# To do
All lines up to and including the one that contains "Definition gas_payload (gas_limit" are to be transcribed exactly, starting from the first line of the records.

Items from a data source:
# # # # # # #

(* ===== verification/Deployers.v ===== *)
(** * nulink/blockchain/eth/deployers.py: deploying and upgrading contracts

    The deployment of a compiled contract and its enrollment (interfaces.py),
    the deployers of the single contracts, proxies with their retargeting, and
    upgrades.  Sending is [Transactions.send_transaction], contracts by name
    are [Contracts.get_contract_by_name]; the contract functions that web3
    makes from an ABI are the class [ContractFunctions].  Progress bars and
    emitters are left out.  ContractAdministrator of actors.py comes last. *)

From Stdlib Require Import Ascii QArith.
From S2P Require Import Prelude Text Json Registry Clients Transactions Interfaces Compile.
#[local] Open Scope nat_scope.

Class ContractFunctions (W F : Type) := {
  (* [w3.eth.contract(abi, bytecode).constructor(args, kwargs)] and the
     encoding of its arguments *)
  constructor : json -> json -> list json -> list (string * json) -> result F;
  (* [contract.functions.name(args)] *)
  contract_function : Contracts.contract -> string -> list json -> result F;
  (* [receipt['contractAddress']] *)
  contractAddress : receipt -> bytes;
  (* [contract.functions.owner().call()] *)
  call_owner : Contracts.contract -> PyM W bytes;
}.

Module Deployers.
Import Registry.Registry Contracts Transactions.

(** [BARE], [IDLE], [INIT] and [FULL]. *)
Inductive deployment_mode := BARE | IDLE | INIT | FULL.
#[global] Instance deployment_mode_eq_dec : EqDecision deployment_mode.
Proof. solve_decision. Defined.

(** What a deployment ends in: receipts by the names of its steps. *)
Definition receipts : Type := list (string * sent).

(** [{k: v for k, v in kwargs.items() if v is not None}], of the defaults and
    the overrides of the caller. *)
Definition is_null (j : json) : bool := match j with JNull => true | _ => false end.
Definition constructor_kwargs (defaults overrides : list (string * json)) : list (string * json) :=
  filter (fun kv => is_null kv.2 = false) (dict_update defaults overrides).

(** [if gas_limit: d.update({'gas': gas_limit})]. *)
Definition gas_payload (gas_limit : option Z) : tx :=
  match gas_limit with None | Some 0%Z => [] | Some g => [("gas"%string, TInt g)] end.

(** [gas_estimation_multiplier] of [send_transaction]. *)
Definition default_multiplier : option Q := Some (Qmake 115 100).

(** The attributes of a deployer of one contract: its registry and chain are
    the world, its economics are arguments. *)
Record deployer := Deployer { _contract : option contract; deployment_receipts : receipts }.
Definition new_deployer : deployer := Deployer None [].

(** ** BlockchainDeployerInterface *)

Section Deployers.
Context {W F Power : Type} `{!Digest, !RegistryStore W, !ProxyCalls W, !EthNode W F Power, !Web3Eth W,
  !ContractFunctions W F}.
Variable is_checksum_address : bytes -> bool.
(** The client, and [_raw_contract_cache]. *)
Variable client : Clients.client_class.
Variable cache : option (list (bytes * Compile.versioned)).

(** A contract factory: ABI, bytecode and version. *)
Record factory := Factory { f_abi : json; f_bytecode : json; f_version : bytes }.

(** [get_contract_factory], through [__get_contract_interface]; [None['abi']]
    where no version was chosen. *)
Definition get_contract_factory (contract_name version : bytes) : result factory :=
  let? found := Compile.find_raw_contract_data cache contract_name version in
  match found with
  | None => Raise TypeError
  | Some (version, interface) =>
      let? abi := get_item interface (to_bytes "abi") in
      let? evm := get_item interface (to_bytes "evm") in
      let? bytecode := get_item evm (to_bytes "bytecode") in
      let? object := get_item bytecode (to_bytes "object") in
      Ok (Factory abi object version)
  end.

(** The calls of [send_transaction] in this file wait for the receipt. *)
Definition send (power : Power) (f : F) (payload : option tx) (gas_limit : option Z) (confirmations : Z) : PyM W sent :=
  r <- send_transaction is_checksum_address client f power payload gas_limit default_multiplier confirmations false false ;;
  py_ret r.1.

Definition deploy_contract (power : Power) (contract_name : bytes) (args : list json) (kwargs : list (string * json))
    (enroll : bool) (gas_limit : option Z) (confirmations : Z) (contract_version : bytes) : PyM W (contract * sent) :=
  factory <- lift (get_contract_factory contract_name contract_version) ;;
  constructor_function <- lift (constructor factory.(f_abi) factory.(f_bytecode) args kwargs) ;;
  receipt <- send power constructor_function (Some (gas_payload gas_limit)) None confirmations ;;
  match receipt with
  | SentHash _ => raise TypeError
  | SentReceipt r =>
      let contract := Contract factory.(f_abi) (JStr (contractAddress r)) (JStr factory.(f_version)) in
      (if enroll
       then Registry.enroll (JStr contract_name) contract.(c_address) contract.(c_abi) contract.(c_version)
       else py_ret tt) ;;;
      py_ret (contract, receipt)
  end.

# # # # # # #

# Response
(* ===== verification/Deployers.v ===== *)
(** * nulink/blockchain/eth/deployers.py: deploying and upgrading contracts

    The deployment of a compiled contract and its enrollment (interfaces.py),
    the deployers of the single contracts, proxies with their retargeting, and
    upgrades.  Sending is [Transactions.send_transaction], contracts by name
    are [Contracts.get_contract_by_name]; the contract functions that web3
    makes from an ABI are the class [ContractFunctions].  Progress bars and
    emitters are left out.  ContractAdministrator of actors.py comes last. *)

From Stdlib Require Import Ascii QArith.
From S2P Require Import Prelude Text Json Registry Clients Transactions Interfaces Compile.
#[local] Open Scope nat_scope.

Class ContractFunctions (W F : Type) := {
  (* [w3.eth.contract(abi, bytecode).constructor(args, kwargs)] and the
     encoding of its arguments *)
  constructor : json -> json -> list json -> list (string * json) -> result F;
  (* [contract.functions.name(args)] *)
  contract_function : Contracts.contract -> string -> list json -> result F;
  (* [receipt['contractAddress']] *)
  contractAddress : receipt -> bytes;
  (* [contract.functions.owner().call()] *)
  call_owner : Contracts.contract -> PyM W bytes;
}.

Module Deployers.
Import Registry.Registry Contracts Transactions.

(** [BARE], [IDLE], [INIT] and [FULL]. *)
Inductive deployment_mode := BARE | IDLE | INIT | FULL.
#[global] Instance deployment_mode_eq_dec : EqDecision deployment_mode.
Proof. solve_decision. Defined.

(** What a deployment ends in: receipts by the names of its steps. *)
Definition receipts : Type := list (string * sent).

(** [{k: v for k, v in kwargs.items() if v is not None}], of the defaults and
    the overrides of the caller. *)
Definition is_null (j : json) : bool := match j with JNull => true | _ => false end.
Definition constructor_kwargs (defaults overrides : list (string * json)) : list (string * json) :=
  filter (fun kv => is_null kv.2 = false) (dict_update defaults overrides).

(** [if gas_limit: d.update({'gas': gas_limit})]. *)
Definition gas_payload (gas_limit : option Z) : tx :=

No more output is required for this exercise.